The baby struggled against the confinement of its father's hands and the swaddling in which it was wrapped. Unsuccessful, it resigned itself to sulking on its mother's breast.
Commentary
For Blake, a fiend was not to be regarded as evil – it was an embodiment of energy and instinct. So here, the baby comes into the world not as a peaceful, meek being, but as one filled with positive energy and instinctual life. However, the response of the parents is ambiguous. Do they groan and weep because:
- Of the physical anguish of childbirth?
- The baby has arrived, suggesting it might not be entirely welcome?
- They are aware of the ‘dangerous world' into which the child has been born?
Whichever it is, the birth of the child is not a source of joy but of fear and pain.
Similarly, the care of the parents (exemplified by the father's hands and the swaddling bands) is not experienced as safety and concern. Instead, it is portrayed as restraining and imprisoning. The child must fight against the limits imposed by the parents. Defeated in its first struggles, the baby then sulks upon the breast, so that what might be interpreted by the mother as rest and trust is, in fact, resentment.

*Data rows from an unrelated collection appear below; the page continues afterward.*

Lemma scan_work_spec q max_rows max_bytes snippet_max stop_after late rows : forall n used hits un last tr,
  let judge r := sealed_verdict repr nfkc casefold decrypt_envelope r q max_bytes snippet_max in
  let rs := scan_work repr nfkc casefold decrypt_envelope q max_rows max_bytes snippet_max stop_after late rows n used hits un last tr in
  exists k, (k <= length rows)%nat /\ reports judge (take k rows) n hits un last rs /\
    (rs_stopped rs = exhausted -> k = length rows) /\ (0 < stop_after -> Zlen hits < stop_after -> Zlen (rs_hits rs) <= stop_after /\ (rs_stopped rs = exhausted -> Zlen (rs_hits rs) < stop_after)).
Proof.
  induction rows as [|r rows IH]; intros n used hits un last tr judge; cbn [scan_work].
  { exists 0%nat. split; [cbn; lia|]. split; [apply reports_nil|]. split; [done|]. cbn [rs_hits]. lia. }
  destruct (_ || _); [exists 0%nat; split; [cbn; lia|]; split; [apply reports_nil|]; cbn; split; [done|]; intros; split; [lia|done]|].
  destruct (late n); [exists 0%nat; split; [cbn; lia|]; split; [apply reports_nil|]; cbn; split; [done|]; intros; split; [lia|done]|].
  assert (forall used' tr', (0 < stop_after -> Zlen hits < stop_after -> Zlen (hits ++ omap (found judge) [r]) < stop_after) ->
    let rs := scan_work repr nfkc casefold decrypt_envelope q max_rows max_bytes snippet_max stop_after late rows (S n) used'
                (hits ++ omap (found judge) [r]) (un + if unread judge r then 1 else 0) (Some (row_seq r)) tr' in
    exists k, (k <= S (length rows))%nat /\ reports judge (take k (r :: rows)) n hits un last rs /\
      (rs_stopped rs = exhausted -> k = S (length rows)) /\ (0 < stop_after -> Zlen hits < stop_after -> Zlen (rs_hits rs) <= stop_after /\ (rs_stopped rs = exhausted -> Zlen (rs_hits rs) < stop_after))) as Hgo.
  { intros used' tr' Hlt. destruct (IH (S n) used' (hits ++ omap (found judge) [r]) (un + if unread judge r then 1 else 0) (Some (row_seq r)) tr')
      as (k & Hk & Hr & E1 & E2). exists (S k). split; [lia|]. split; [by apply reports_cons|]. split; [by intros ->%E1|]. auto. }
  cbv zeta in Hgo. cbn [omap list_omap] in Hgo. unfold found, unread in Hgo. change (judge r) with (sealed_verdict repr nfkc casefold decrypt_envelope r q max_bytes snippet_max) in Hgo.
  destruct (sealed_verdict repr nfkc casefold decrypt_envelope r q max_bytes snippet_max) as [h| |] eqn:Ev; cbv zeta.
  - destruct (negb (stop_after =? 0) && (stop_after <=? Zlen (hits ++ [h]))) eqn:Es.
    + exists 1%nat. split; [cbn; lia|]. split; [|split; [done|]].
      * apply reports_cons. cbn [omap list_omap]. unfold found, unread. change (judge r) with (sealed_verdict repr nfkc casefold decrypt_envelope r q max_bytes snippet_max).
        rewrite Ev, Z.add_0_r. apply reports_nil.
      * cbn [rs_hits]. rewrite Zlen_app. intros _ Hh. split; [|done]. unfold Zlen at 2. cbn. lia.
    + rewrite Z.add_0_r in Hgo. apply Hgo. intros Hs Hh. apply andb_false_iff in Es as [Es|Es]; bools; lia.
  - rewrite Z.add_0_r, app_nil_r in Hgo. by apply Hgo.
  - rewrite app_nil_r in Hgo. by apply Hgo.
Qed.

Definition enclave_verdict (q : pystr) (max_bytes snippet_max : Z) (r : row) : verdict :=
  sealed_verdict repr nfkc casefold decrypt_envelope r (normalize_for_match nfkc casefold q) (clamp 1024 2097152 max_bytes) (clamp 40 240 snippet_max).

#[export] Instance enclave_scan_service (late : nat -> nat -> bool) :
  ScanService enclave_verdict (fun i rq => Return (v1_history_scan repr nfkc casefold decrypt_envelope (late i) rq)).
Proof.
  split. intros i rq rs [= <-]. unfold v1_history_scan.
  destruct (scan_work_spec (normalize_for_match nfkc casefold (rq_query rq)) (clamp 1 512 (rq_max_rows rq)) (clamp 1024 2097152 (rq_max_ciphertext_bytes rq))
    (clamp 40 240 (rq_snippet_max_chars rq)) (clamp 0 500 (rq_stop_after_hits rq)) (late i) (rq_rows rq) 0 0 [] 0 None false)
    as (k & Hk & Hr & Hx & Hs). exists k. split_and!; [done|exact Hr|done|].
  intros H. assert (clamp 0 500 (rq_stop_after_hits rq) = rq_stop_after_hits rq) as E by (unfold clamp; lia).
  rewrite E in *. apply Hs; [lia|unfold Zlen; cbn; lia].
Qed.
End EnclaveScan.

(** ** The partitioned scan checks a prefix *)

Section Prefix.
Context (repr : pyval -> pystr) (nfkc casefold : pystr -> pystr).
Context (b64decode_strict : pyval -> option (list N)) (decode_replace : list N -> pystr).
Context (verdict_of : pystr -> Z -> Z -> row -> verdict) (post : nat -> scan_request -> outcome scan_response).
Context `{!ScanService verdict_of post}.
Context (owner q : pystr) (stop_after deadline_ms max_rows max_bytes snippet_max : Z).

(** A row of a batch: read here if it is plaintext, else by the service. *)
Definition row_verdict (r : row) : verdict :=
  if row_is_plaintext repr r then local_verdict repr nfkc casefold b64decode_strict decode_replace r owner q snippet_max
  else verdict_of q max_bytes snippet_max (project_sealed_row r).

Record tallied (l : list row) (t t' : tally) : Prop := mkTallied {
  ta_hits : t_hits t' = t_hits t ++ omap (found row_verdict) l;
  ta_checked : t_checked t' = t_checked t + Zlen l;
  ta_unread : t_unavailable t' = t_unavailable t + unread_count row_verdict l;
  ta_last : t_last t' = last_seq l (t_last t);
}.

Lemma tallied_nil t : tallied [] t t.
Proof using Type. split; [by rewrite app_nil_r|unfold Zlen; cbn; lia|unfold unread_count, Zlen; cbn; lia|done]. Qed.

Lemma tallied_app l k t t' t'' : tallied l t t' -> tallied k t' t'' -> tallied (l ++ k) t t''.
Proof using Type.
  intros [A1 A2 A3 A4] [B1 B2 B3 B4]. split.
  - by rewrite B1, A1, found_app, app_assoc.
  - rewrite B2, A2, Zlen_app. lia.
  - rewrite B3, A3, unread_count_app. lia.
  - by rewrite B4, A4, last_seq_app.
Qed.

Lemma tallied_stopped l t t' why tr : tallied l t t' -> tallied l t (set_stopped why tr t').
Proof using Type. by intros [? ? ? ?]. Qed.

Lemma tallied_local r t : row_is_plaintext repr r = true ->
  tallied [r] t (tally_local repr nfkc casefold b64decode_strict decode_replace owner q snippet_max r t).
Proof using Type.
  intros Hp. unfold tally_local. cbv zeta.
  assert (row_verdict r = local_verdict repr nfkc casefold b64decode_strict decode_replace r owner q snippet_max) as Hv by (unfold row_verdict; by rewrite Hp).
  rewrite <- Hv. split; rewrite ?unread_count_cons; cbn [omap list_omap]; unfold found, unread, last_seq;
    destruct (row_verdict r) eqn:E; cbn [t_hits t_checked t_unavailable t_last last]; rewrite ?app_nil_r;
    try done; unfold unread_count, Zlen; cbn; lia.
Qed.

Lemma sealed_run_spec rows run rest : sealed_run repr rows = (run, rest) ->
  rows = run ++ rest /\ Forall (fun r => row_is_plaintext repr r = false) run /\
  (match rest with r :: _ => row_is_plaintext repr r = true | [] => True end).
Proof using Type.
  revert run. induction rows as [|r rows IH]; intros run; cbn [sealed_run]; [intros [= <- <-]; done|].
  destruct (row_is_plaintext repr r) eqn:E; [intros [= <- <-]; done|]. destruct (sealed_run repr rows) as [run' rest'].
  intros [= <- <-]. destruct (IH _ eq_refl) as (-> & HF & Hr). split; [done|]. split; [by constructor|done].
Qed.

Lemma project_seq r : row_seq (project_sealed_row r) = row_seq r.
Proof using Type. unfold row_seq, get, project_sealed_row. by rewrite !lookup_delete_ne. Qed.

(** A report on projected rows is one on the rows. *)
Lemma tallied_response run t n rs :
  Forall (fun r => row_is_plaintext repr r = false) run -> 0 < stop_after -> Zlen (t_hits t) < stop_after ->
  reports (verdict_of q max_bytes snippet_max) (take n (project_sealed_row <$> run)) 0 [] 0 None rs ->
  Zlen (rs_hits rs) <= stop_after - Zlen (t_hits t) -> (n <= length run)%nat ->
  tallied (take n run) t (tally_response stop_after rs t).
Proof using Type.
  intros HF Hs Hlt [R1 R2 R3 R4] Hb Hn. rewrite <- fmap_take in *. apply (Forall_take _ n) in HF.
  assert (length (take n run) = n) as Hlen by (rewrite length_take; lia). revert HF Hlen R1 R2 R3 R4. generalize (take n run) as l. intros l HF Hlen R1 R2 R3 R4.
  assert (omap (found (verdict_of q max_bytes snippet_max)) (project_sealed_row <$> l) = omap (found row_verdict) l /\
          unread_count (verdict_of q max_bytes snippet_max) (project_sealed_row <$> l) = unread_count row_verdict l) as [E1 E2].
  { clear -HF. induction HF as [|r l Hr _ [IH1 IH2]]; [done|]. rewrite fmap_cons, !unread_count_cons, !found_cons, IH1, IH2.
    unfold found at 1 3, unread, row_verdict. by rewrite Hr. }
  assert (last_seq (project_sealed_row <$> l) None = last_seq l None) as E3.
  { unfold last_seq. rewrite fmap_last. destruct (last l) as [x|]; [|done]. cbn. by rewrite project_seq. }
  split; cbn [t_hits t_checked t_unavailable t_last tally_response].
  - rewrite take_ge by (unfold Zlen in *; lia). by rewrite R2, E1.
  - rewrite R1, length_fmap. done.
  - rewrite R3, E2. lia.
  - rewrite R4, E3. unfold last_seq. by destruct (last l).
Qed.

Lemma partition_loop_spec fuel : forall rows t t' rest,
  (length rows <= fuel)%nat -> 0 < stop_after <= 500 -> Zlen (t_hits t) < stop_after ->
  partition_loop repr nfkc casefold b64decode_strict decode_replace post owner q stop_after deadline_ms max_rows max_bytes snippet_max fuel rows t
    = Return (t', rest) ->
  exists k, (k <= length rows)%nat /\ tallied (take k rows) t t' /\ Zlen (t_hits t') <= stop_after.
Proof using All.
  induction fuel as [|fuel IH]; intros rows t t' rest Hf Hs Hlt.
  { destruct rows; [|cbn in Hf; lia]. intros [= <- <-]. exists 0%nat. split; [cbn; lia|]. split; [apply tallied_nil|lia]. }
  destruct rows as [|r rows]; cbn [partition_loop]; [intros [= <- <-]; exists 0%nat; split; [cbn; lia|]; split; [apply tallied_nil|lia]|].
  destruct (max_rows <=? t_checked t); [intros [= <- <-]; exists 0%nat; split; [cbn; lia|]; split; [apply tallied_nil|lia]|].
  destruct (row_is_plaintext repr r) eqn:Hp.
  - pose proof (tallied_local r t Hp) as Hta. set (u' := tally_local _ _ _ _ _ _ _ _ _ _) in *. cbv zeta.
    assert (Zlen (t_hits u') <= stop_after) as Hle.
    { rewrite (ta_hits _ _ _ Hta), Zlen_app. cbn [omap list_omap]. destruct (found row_verdict r); unfold Zlen in *; cbn; lia. }
    destruct (negb (stop_after =? 0) && (stop_after <=? Zlen (t_hits u'))) eqn:E.
    + intros [= <- <-]. exists 1%nat. split; [cbn; lia|]. split; [by apply tallied_stopped|done].
    + intros H. apply IH in H as (k & Hk & Ht & Hb); [|cbn in Hf; lia|done|apply andb_false_iff in E as [E|E]; bools; lia].
      exists (S k). split; [cbn; lia|]. split; [|done]. by apply (tallied_app [r] (take k rows) t u' t').
  - destruct (sealed_run repr (r :: rows)) as [run rest'] eqn:Er. apply sealed_run_spec in Er as (Er & HF & Hpl).
    intros (rs & Hpost & H)%bind_return. apply scan_prefix in Hpost as (n & Hn & Hr & Hex & Hbd). cbn [rq_rows rq_query rq_max_ciphertext_bytes rq_snippet_max_chars rq_stop_after_hits run_request] in *.
    rewrite length_fmap in Hn, Hex. cbv zeta in H.
    pose proof (Zlen_nonneg (t_hits t)) as H0. rewrite Z.max_r in Hbd by lia. destruct (Hbd ltac:(lia)) as [Hle Hfew].
    pose proof (tallied_response run t n rs HF ltac:(lia) Hlt Hr Hle Hn) as Hta. set (u' := tally_response stop_after rs t) in *.
    assert (Zlen (t_hits u') <= stop_after) as Hub.
    { unfold u', tally_response. cbn [t_hits]. rewrite Zlen_app. unfold Zlen in *. rewrite length_take. lia. }
    rewrite Er in *. destruct ((rs_checked rs <? Zlen run) || negb (bool_decide (rs_stopped rs = exhausted))) eqn:E.
    + injection H as <- <-. exists n. split; [rewrite length_app; lia|]. split; [|done]. apply tallied_stopped. by rewrite take_app_le.
    + apply orb_false_iff in E as [_ H1]. apply negb_false_iff, bool_decide_eq_true in H1. pose proof (Hex H1) as ->. rewrite take_ge in Hta by done.
      assert (Zlen (t_hits u') < stop_after) as Hlt'.
      { unfold u', tally_response. cbn [t_hits]. rewrite Zlen_app. pose proof (Hfew H1). unfold Zlen in *. rewrite length_take. lia. }
      apply IH in H as (k & Hk & Ht & Hb); [|rewrite length_app in Hf; destruct run; [cbn in Er; subst rest'; congruence|cbn in Hf; lia]|done|done].
      exists (length run + k)%nat. split; [rewrite length_app; lia|]. split; [|done]. rewrite take_app_add. by eapply tallied_app.
Qed.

Infant Sorrow is a companion poem to Infant Joy in Songs of Innocence, in which we see what the mother imagines are the baby's feelings. However, readers should not be tempted to say that one is ‘true' and the other a false view. Blake recognizes that both states co-exist in human beings.
Imagery and Symbolism
Child
Infant Sorrow depends upon the reader's ideas about children. In Blake's time, newborn children could be seen as images of innocence, as in Infant Joy and in Cradle Song. In the New Testament, Jesus says that the kingdom of God belongs to those who become like little children in their innocence and humility. Some Christians believed that children arrived fresh from God and thus retain their memory of him, an idea popular with the Romantics. Children, therefore, reflect the creativity and goodness of God. Followers of Rousseau would see a baby as naturally good and with an innate capacity to learn and grow, which society's demands crush and distort. (See Social / political background > The spirit of rebellion – politics.)
Other Christians in Blake's day believed that children came into the world as inheritors of original sin, so were ‘bad' until they had accepted personal salvation.
In this poem, the baby is seen as being filled with energy and instinctual life, which can appear negative and destructive. However, according to Blake, these are positive attributes, so when he uses the term ‘fiend', it is not with its usual negative connotations.
Piping / Cloud
This echoes the first poem in Songs of Innocence, but the infant's loud wailing and knowing awareness of the negative aspects of the world here, is a world away from the innocence of the child in the cloud of Introduction (I). Similarly, there is a marked contrast to the ‘cloud' of the earthly body, which contains an innocent soul in The Little Black Boy, and the fiendish contents of the cloud in Infant Sorrow.